UltraSPARC T2 systems PCI Express Interface Units (PIU) have built-in performance counters which can be dumped by using busstat. The output of the busstat -l command shows the following devices for such systems:
where # is an instance number.
The use of this built-in performance counter is intended mainly for Sun field service personnel.
Hashed Cache Index mode is a new hardware feature available in UltraSPARC T2 processors. The hardware uses many more address bits to compute an L2 cache index. As a result, there are more page colors for large pages.
To achieve optimum performance, the Solaris kernel must maximize the number of page colors used by all the threads sharing a cache. The Solaris virtual memory subsystem has been extended to support this new hardware feature. Correct color calculation improves the performance and throughput consistency of application programs on UltraSPARC T2 systems.
The multi-level Chip Multi-Threaded (CMT) scheduling optimizations feature provides the Solaris kernel with a platform independent mechanism. This mechanism enables discovering and optimizing various performance relevant hardware-sharing relationships existing between CPUs on current and emerging CMT processor architectures, including Niagara II.
This feature also enhances the kernel's thread scheduler or dispatcher with a multilevel CMT load-balancing policy that benefits system performance on various multithreaded, multicore, and multisocket processor-based systems.

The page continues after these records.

(* ===== verification/RedisLedger.v ===== *)
(** * The Redis ledger (quota/redis.go, reserve.lua, settle.lua, release.lua)

    [Scripts] is the three scripts, statement by statement, over the commands
    and numbers of Redis.v.  [Ledger] is the Go side: the keys, the exchanges
    with the server and what it makes of their answers.  [Rep] relates what
    the server stores to the ledger of Quota.v and the lifetime counters. *)
From Stdlib Require Import QArith Lqa.
From stdpp Require Import base numbers gmap strings pretty list.
From S2P Require Import Prelude Float64 Text Quota Redis.
Import GoInt GoTime.
Local Open Scope Z_scope.

Module Scripts.
Import Server Lua.

Section scripts.
Context `{Numbers} (exec : command -> db -> reply * db).

#[local] Notation "x <- m ;; k" := (bind m (fun x => k)) (at level 100, m at next level, right associativity).
#[local] Notation "m ;; k" := (bind m (fun _ => k)) (at level 100, right associativity).
Abbreviation call := (call exec).

(** reserve.lua: the answer is {ok, balance}. *)
Definition reserve (balance lease sweep debited : string) (now_ms amount ttl_ms id tenant : string) : script (Z * Z) :=
  stored <- call (GET balance);;
  match to_number stored with
  | None => ret (0, -1)
  | Some bal =>
      amount <- arith (tonumber amount);;
      if lt bal amount then ret (0, long_of bal)
      else
        let bal := fsub bal amount in
        call (SET balance (format_d bal));;
        call (INCRBY debited (format_d amount));;
        call (HSET lease [("tenant", tenant); ("amount", format_d amount); ("state", "RESERVED"); ("created", now_ms)]);;
        now <- arith (tonumber now_ms);;
        ttl <- arith (tonumber ttl_ms);;
        call (ZADD sweep (fadd now ttl) id);;
        ret (1, long_of bal)
  end.

(** What settle.lua answers beside the flag. *)
Inductive settled := Moved (refund : Z) | Stood (state : string).

Definition settle (balance lease sweep consumed refunded : string) (used id ttl_ms : string) : script (Z * settled) :=
  state <- call (HGET lease "state");;
  match state with
  | Bulk "RESERVED" =>
      stored <- call (HGET lease "amount");;
      amount <- arith (to_number stored);;
      used <- arith (tonumber used);;
      let used := fmax used 0 in
      let refund := fsub amount used in
      (if lt 0 refund then call (INCRBY balance (format_d refund));; ret tt else ret tt);;
      call (HSET lease [("state", "SETTLED")]);;
      call (INCRBY consumed (format_d used));;
      (if lt 0 refund then call (INCRBY refunded (format_d refund));; ret tt else ret tt);;
      ttl <- arith (tonumber ttl_ms);;
      call (PEXPIRE lease ttl);;
      call (ZREM sweep id);;
      ret (1, Moved (long_of (fmax refund 0)))
  | Bulk state => ret (0, Stood state)
  | _ => ret (0, Stood "missing")
  end.

Definition release (balance lease sweep refunded : string) (id target ttl_ms : string) : script Z :=
  state <- call (HGET lease "state");;
  call (ZREM sweep id);;
  match state with
  | Bulk "RESERVED" =>
      stored <- call (HGET lease "amount");;
      amount <- arith (to_number stored);;
      call (INCRBY balance (format_d amount));;
      call (HSET lease [("state", target)]);;
      call (INCRBY refunded (format_d amount));;
      ttl <- arith (tonumber ttl_ms);;
      call (PEXPIRE lease ttl);;
      ret 1
  | _ => ret 0
  end.
End scripts.
End Scripts.

Module RedisLedger.
Import Server Lua Link Ledger.

Definition neverProvisioned : Z := -1.
Definition defaultKeyPrefix : string := "bw:quota:".

Definition namespacedKeyPrefix (namespace : string) : string :=
  if String.eqb namespace "" then defaultKeyPrefix else namespace +:+ ":" +:+ defaultKeyPrefix.

(** The start of 1970; [Time.UnixMilli] and [Duration.Milliseconds]. *)
Definition unixEpoch : Z := 62135596800 * second.
Definition UnixMilli (t : Z) : Z := (t - unixEpoch) / millisecond.
Definition Milliseconds (d : Z) : Z := Z.quot d millisecond.
Lemma users_leaf w :
  Path r = "/admin/users"%string ->
  (Method r = "POST"%string /\ exists b role, sent r (user_body dec) None = Some b /\ bName b <> ""%string /\ bTier b <> ""%string /\
    role_of (bRole b) = Some role /\ w = WCreateUser (bName b) role (bTier b)) <-> takes w.
Proof.
  intros Hp. split.
  - intros (Hm & b & role & Hb & Hn & Ht & Hr & ->). by constructor.
  - intros Hw. destruct Hw; try foreign. split; [done|]. eauto 10.
Qed.

(** What ends in no suffix of its section, or lies in none, asks for nothing. *)
Lemma takes_nothing :
  (HasPrefix (Path r) "/admin/users/" = true /\ HasSuffix (TrimPrefix (Path r) "/admin/users/") "/limits" = false /\
     HasSuffix (TrimPrefix (Path r) "/admin/users/") "/keys" = false) \/
  (HasPrefix (Path r) "/admin/keys/" = true /\ HasSuffix (TrimPrefix (Path r) "/admin/keys/") "/limits" = false /\
     HasSuffix (TrimPrefix (Path r) "/admin/keys/") "/status" = false) ->
  forall w, ~ takes w.
Proof.
  assert (forall pre id suf, HasSuffix (TrimPrefix (pre +:+ (id +:+ suf)) pre) suf = true) as Hend.
  { intros pre id suf. destruct (HasPrefix_app pre (id +:+ suf)) as [_ ->]. by destruct (HasSuffix_app id suf). }
  intros [(Hp & H1 & H2)|(Hp & H1 & H2)] w Hw; pose proof (HasPrefix_true _ _ Hp);
    destruct Hw as [| | | | | |id o E|id o E|id o E|id o E]; try foreign; rewrite E, Hend in *; congruence.
Qed.

Lemma identity_outcome s :
  Path r = "/admin/users"%string \/ HasPrefix (Path r) "/admin/users/" = true \/ HasPrefix (Path r) "/admin/keys/" = true ->
  outcome takes s (serveIdentity dec a r s).
Proof.
  intros Hin. unfold serveIdentity. destruct (String.eqb_spec (Path r) "/admin/users") as [Hu|Hu].
  { eapply outcome_ext; [intros w; by apply users_leaf|]. apply pair_outcome; [done|apply users_reading|apply user_outcome]. }
  destruct (HasPrefix (Path r) "/admin/users/") eqn:Hp; [|destruct (HasPrefix (Path r) "/admin/keys/") eqn:Hk].
  - destruct (HasSuffix _ "/limits") eqn:Hl; [|destruct (HasSuffix _ "/keys") eqn:Hs].
    + eapply outcome_ext; [intros w; by apply user_limits_leaf|]. apply guarded_outcome, (limits_outcome true).
    + eapply outcome_ext; [intros w; by apply user_keys_leaf|]. apply pair_outcome; [done|apply keys_reading|apply key_outcome].
    + apply outcome_none, takes_nothing. by left.
  - destruct (HasSuffix _ "/limits") eqn:Hl; [|destruct (HasSuffix _ "/status") eqn:Hs].
    + eapply outcome_ext; [intros w; by apply key_limits_leaf|]. apply guarded_outcome, (limits_outcome false).
    + eapply outcome_ext; [intros w; by apply key_status_leaf|]. apply guarded_outcome, status_outcome.
    + apply outcome_none, takes_nothing. by right.
  - naive_solver.
Qed.

(** A read-only path asks for no write. *)
Lemma read_path p w : Path r = p -> p ∈ ["/admin/breakers"; "/admin/routing"; "/admin/insights"]%string -> ~ takes w.
Proof.
  intros Hp Hin Hw. assert (p = "/admin/breakers" \/ p = "/admin/routing" \/ p = "/admin/insights")%string as Hp' by set_solver.
  destruct Hp' as [->|[->| ->]]; destruct Hw; foreign.
Qed.

(** A write is asked for on a path the dispatch knows. *)
Lemma takes_known w :
  takes w ->
  HasPrefix (Path r) "/admin/breakers/" && HasSuffix (Path r) "/reset" = true \/
  (Path r = "/admin/users"%string \/ HasPrefix (Path r) "/admin/users/" = true \/ HasPrefix (Path r) "/admin/keys/" = true) \/
  HasPrefix (Path r) "/admin/models/" = true \/ HasPrefix (Path r) "/admin/upstreams/" = true \/
  HasPrefix (Path r) "/admin/tenants/" && HasSuffix (Path r) "/quota" = true.
Proof.
  destruct 1 as [t n (Hp & Hs & _)%addresses_iff|id (Hp & Hs & _)%addresses_iff|id (Hp & _)%addresses_iff|m b E|u b E|b role E
    |id o E|id name E|id o E|id b E]; try (rewrite Hp, ?Hs; by auto 8); rewrite E;
    (right; first [left; left; done|left; right; left; apply HasPrefix_app|left; right; right; apply HasPrefix_app
      |right; left; apply HasPrefix_app|right; right; left; apply HasPrefix_app]).
Qed.

(** *** A request that is let in *)
Lemma dispatch_outcome s :
  authorized Sum256 a r = true ->
  breakers_read s (ServeHTTP Sum256 dec now a r s) /\ (forall w, ~ takes w) \/ outcome takes s (ServeHTTP Sum256 dec now a r s).
Proof.
  intros Hauth. unfold ServeHTTP. rewrite Hauth. cbn [negb].
  destruct (String.eqb_spec (Path r) "/admin/breakers") as [Hb|Hb].
  { assert (forall w, ~ takes w) as Hno by (intros w; eapply read_path; [exact Hb|set_solver]).
    unfold guarded, serveBreakers. destruct (String.eqb_spec (Method r) "GET") as [Hg|Hg]; cbn [negb]; [|right; by apply outcome_none].
    destruct (breakers a) as [f|] eqn:Hf; [|right; by apply outcome_none]. left. split; [|done]. split_and!; [done..|].
    exists f. split; [done|]. by destruct (f (sys s)). }
  destruct (_ && HasSuffix (Path r) "/reset") eqn:Hr; [apply andb_true_iff in Hr as [Hp Hs]|].
  { right. eapply outcome_ext; [intros w; by apply reset_leaf|]. apply guarded_outcome, reset_outcome. }
  destruct (String.eqb_spec (Path r) "/admin/routing") as [Ho|Ho].
  { right. apply reading_outcome; [apply guarded_reading, routing_reading|]. intros w. eapply read_path; [exact Ho|set_solver]. }
  destruct (String.eqb_spec (Path r) "/admin/insights") as [Hi|Hi].
  { right. apply reading_outcome; [apply guarded_reading, insights_reading|]. intros w. eapply read_path; [exact Hi|set_solver]. }
  right. destruct (_ || HasPrefix (Path r) "/admin/keys/") eqn:Hid.
  { apply identity_outcome. apply orb_true_iff in Hid as [[?%String.eqb_eq| ?]%orb_true_iff|?]; auto. }
  destruct (_ && HasSuffix (Path r) "/probe") eqn:Hpr; [apply andb_true_iff in Hpr as [Hp Hs]|].
  { eapply outcome_ext; [intros w; by apply probe_leaf|]. apply guarded_outcome, probe_outcome. }
  destruct (HasPrefix (Path r) "/admin/models/") eqn:Hm.
  { eapply outcome_ext; [intros w; by apply model_leaf|]. apply guarded_outcome, (switch_outcome _ WModel). done. }
  destruct (HasPrefix (Path r) "/admin/upstreams/") eqn:Hu.
  { eapply outcome_ext; [intros w; by apply upstream_leaf|]. apply guarded_outcome, (switch_outcome _ WUpstream). done. }
  destruct (_ && HasSuffix (Path r) "/quota") eqn:Hq; [apply andb_true_iff in Hq as [Hp Hs]|].
  { eapply outcome_ext; [intros w; by apply tenants_leaf|]. apply tenants_outcome. }
  apply outcome_none. intros w Hw. apply orb_false_iff in Hid as [[Hid1 Hid2]%orb_false_iff Hid3].
  destruct (takes_known w Hw) as [?|[[E|[?|?]]|[?|[?|?]]]]; try congruence. by rewrite E in Hid1.
Qed.

Lemma dispatch_refused s : authorized Sum256 a r = false -> ServeHTTP Sum256 dec now a r s = write Challenge s.
Proof. intros Hauth. unfold ServeHTTP. by rewrite Hauth. Qed.

(** A write asked for, with a port, is done. *)
Lemma write_done s w (o : bool) v :
  authorized Sum256 a r = true -> takes w -> perform a w (sys s) = Some (o, v) ->
  exists x, out (ServeHTTP Sum256 dec now a r s) = out s ++ [x] /\ sys (ServeHTTP Sum256 dec now a r s) = v /\ success x = o.
Proof.
  intros Hauth Hw Hp. destruct (dispatch_outcome s Hauth) as [[_ Hno]|(x & Hx & [(w' & _ & Hu & Hp')|[_ Hn]])].
  - by destruct (Hno w).
  - exists x. rewrite <- (Hu w Hw) in Hp'. rewrite Hp in Hp'. injection Hp' as -> ->. done.
  - specialize (Hn w Hw). congruence.
Qed.

(** The quota path reaches its handler. *)
Lemma serve_quota_path s t :
  authorized Sum256 a r = true -> addresses "/admin/tenants/" "/quota" (Path r) t ->
  ServeHTTP Sum256 dec now a r s = serveTenants dec a r t s.
Proof.
  intros Hauth (Hp & Hs & Ht)%addresses_iff. unfold ServeHTTP. rewrite Hauth, Hp, Hs, <- Ht. cbn [negb andb].
  apply HasPrefix_true in Hp. rewrite Hp. reflexivity.
Qed.
End facts.
End AdminFacts.

Module AdminProps.
Import Paths PathFacts Identity Admin AdminSpec AdminFacts.

(** C27. Every request to the admin surface is answered exactly once.  A
    request the guard refuses gets the challenge and moves nothing; reading
    the breakers moves at most their state machines; any other request
    either asks, on an endpoint the surface documents, for a write it has a
    port for - that one write is then done, once, and a document is answered
    exactly if its port reported no error - or moves nothing.  Three paths
    are left out: an action's suffix directly behind its section, where the
    dispatch takes a missing identifier for the name of the action. *)
Theorem admin_writes {S R I Digest : Type} `{!AdminStore I} `{!EqDecision Digest} (Sum256 : string -> Digest) (dec : decoders)
    (now : Z) (a : Admin S R I) (r : request) (s : st S R) :
  Path r ∉ bare_actions ->
  let t := ServeHTTP Sum256 dec now a r s in
  exists x, out t = out s ++ [x] /\
    (authorized Sum256 a r = false -> x = Challenge /\ sys t = sys s) /\
    (authorized Sum256 a r = true ->
      breakers_read a r s t \/
      (exists w, asks dec r w /\ (forall w', asks dec r w' -> w' = w) /\ perform a w (sys s) = Some (success x, sys t)) \/
      sys t = sys s /\ forall w, asks dec r w -> perform a w (sys s) = None).
Proof.
  intros Hpath. cbn zeta. assert (forall w, asks dec r w <-> takes dec r w) as Hsame by (intros w; by eapply asks_takes). destruct (authorized Sum256 a r) eqn:Hauth.
  - destruct (dispatch_outcome Sum256 dec now a r s Hauth) as [[Hb _]|Hw].
    + pose proof Hb as (_ & _ & f & _ & _ & Hout). eexists. split; [exact Hout|]. split; [done|]. by left.
    + apply (outcome_ext a _ (asks dec r)) in Hw as (x & Hx & Hw); [|intros w; by rewrite Hsame].
      exists x. split; [done|]. split; [done|]. intros _. by right.
  - exists Challenge. unfold ServeHTTP. by rewrite Hauth.
Qed.

(** ** Over the live bindings *)
Import Assembly.
Section live.
Context {L B I R Digest : Type} `{!Balances L} `{!BalanceLaws L} `{!Breaker B} `{!BreakerLaws B} `{!AdminStore I} `{!EqDecision Digest}.
Variable Sum256 : string -> Digest.
Variable dec : decoders.
Variable now : Z.
Variables (adminToken : string) (allowUnauthenticated : bool).
Variable b : adminBindings.
Variable opts : options (R := R).
Variable exchange : string -> option admin_error.
Implicit Types (r : request) (s : st (system L B I) R).

Local Abbreviation admin e := (buildAdmin (L := L) (B := B) (I := I) adminToken allowUnauthenticated b opts e exchange).
Local Abbreviation serve e r s := (ServeHTTP Sum256 dec now (admin e) r s).

Lemma set_model_known m on (sw : Switch.Switch) :
  m ∈ Switch.knownModels sw \/ Switch.wildcardModels sw = true ->
  (Switch.SetModel m on sw).1 = None /\ Switch.ModelEnabled m (Switch.SetModel m on sw).2 = on.
Proof.
  intros Hk. unfold Switch.SetModel. assert (bool_decide (m ∉ Switch.knownModels sw) && negb (Switch.wildcardModels sw) = false) as ->.
  { destruct Hk as [Hk| ->]; [by rewrite bool_decide_false by auto|apply andb_false_r]. }
  split; [done|]. unfold Switch.ModelEnabled. destruct on; cbn; case_bool_decide; set_solver.
Qed.

Lemma set_model_unknown m on (sw : Switch.Switch) :
  ~ (m ∈ Switch.knownModels sw \/ Switch.wildcardModels sw = true) ->
  Switch.SetModel m on sw = (Some (Switch.ErrUnknownModel m), sw).
Proof.
  intros Hk. unfold Switch.SetModel. rewrite bool_decide_true by tauto. by destruct (Switch.wildcardModels sw); [tauto|].
Qed.

Lemma set_upstream_known u on (sw : Switch.Switch) :
  u ∈ Switch.knownUpstreams sw ->
  (Switch.SetUpstream u on sw).1 = None /\ Switch.UpstreamEnabled u (Switch.SetUpstream u on sw).2 = on.
Proof.
  intros Hk. unfold Switch.SetUpstream. rewrite decide_False by auto. split; [done|]. unfold Switch.UpstreamEnabled.
  cbn. rewrite lookup_delete_eq. destruct on; cbn; repeat case_bool_decide; try set_solver.
  all: by match goal with H : is_Some None |- _ => destruct H end.
Qed.

Lemma states_frame e ids (br : B) : breaker_inv br -> breaker_inv (states e ids br).2.
Proof.
  revert br. induction ids as [|id ids IH]; intros br Hbr; [done|]. cbn [states]. pose proof (StateOf_inv e id br Hbr) as H1.
  destruct (StateOf e id br) as [b1 st1]. specialize (IH b1 H1). by destruct (states e ids b1).
Qed.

For more information on this feature, see the OpenSolaris performance community website, http://www.opensolaris.org/os/community/performance.
The process count scalability feature improves the process count scalability of the Solaris OS. Currently, all UltraSPARC systems support a maximum of 8192 contexts. When the number of processes exceeds 8192, then the kernel steals contexts to keep the processes running. Stealing a context from a process involves the following tasks:
Cross-calling all CPUs that the process ran on
Invalidating the context for CPUs that are running threads of the process
Flushing the context from the TLBs of all CPUs that are running threads of the process
This procedure is very expensive and gets worse as the number of processes rise beyond 8K. The process count scalability feature completely redesigns context management. The contexts are managed on a per-MMU basis rather than a global basis which enables efficient TLB flushing and greatly improves the scalability of context management.
The process count scalability feature also improves throughput on workloads that consist of more than 8K active processes, or create and destroy processes at a high rate, and is most beneficial on systems with many CPUs.
The multiple page size support (MPSS) for shared memory feature adds large page support for mapping shared memory and provides an out-of-box (OOB) policy for the use of large pages for shared memory. The MPSS support is for shared memory created by the mmap(1) of /dev/zero or with the MAP_ANON flag, and for System V shared memory. This feature also adds support for memcntl(2) changing the page size of these shared memory segments.
MPSS support is also extended for the use of large pages for memory created by the mmap(1), mmap(MAP_PRIVATE) of /dev/zero.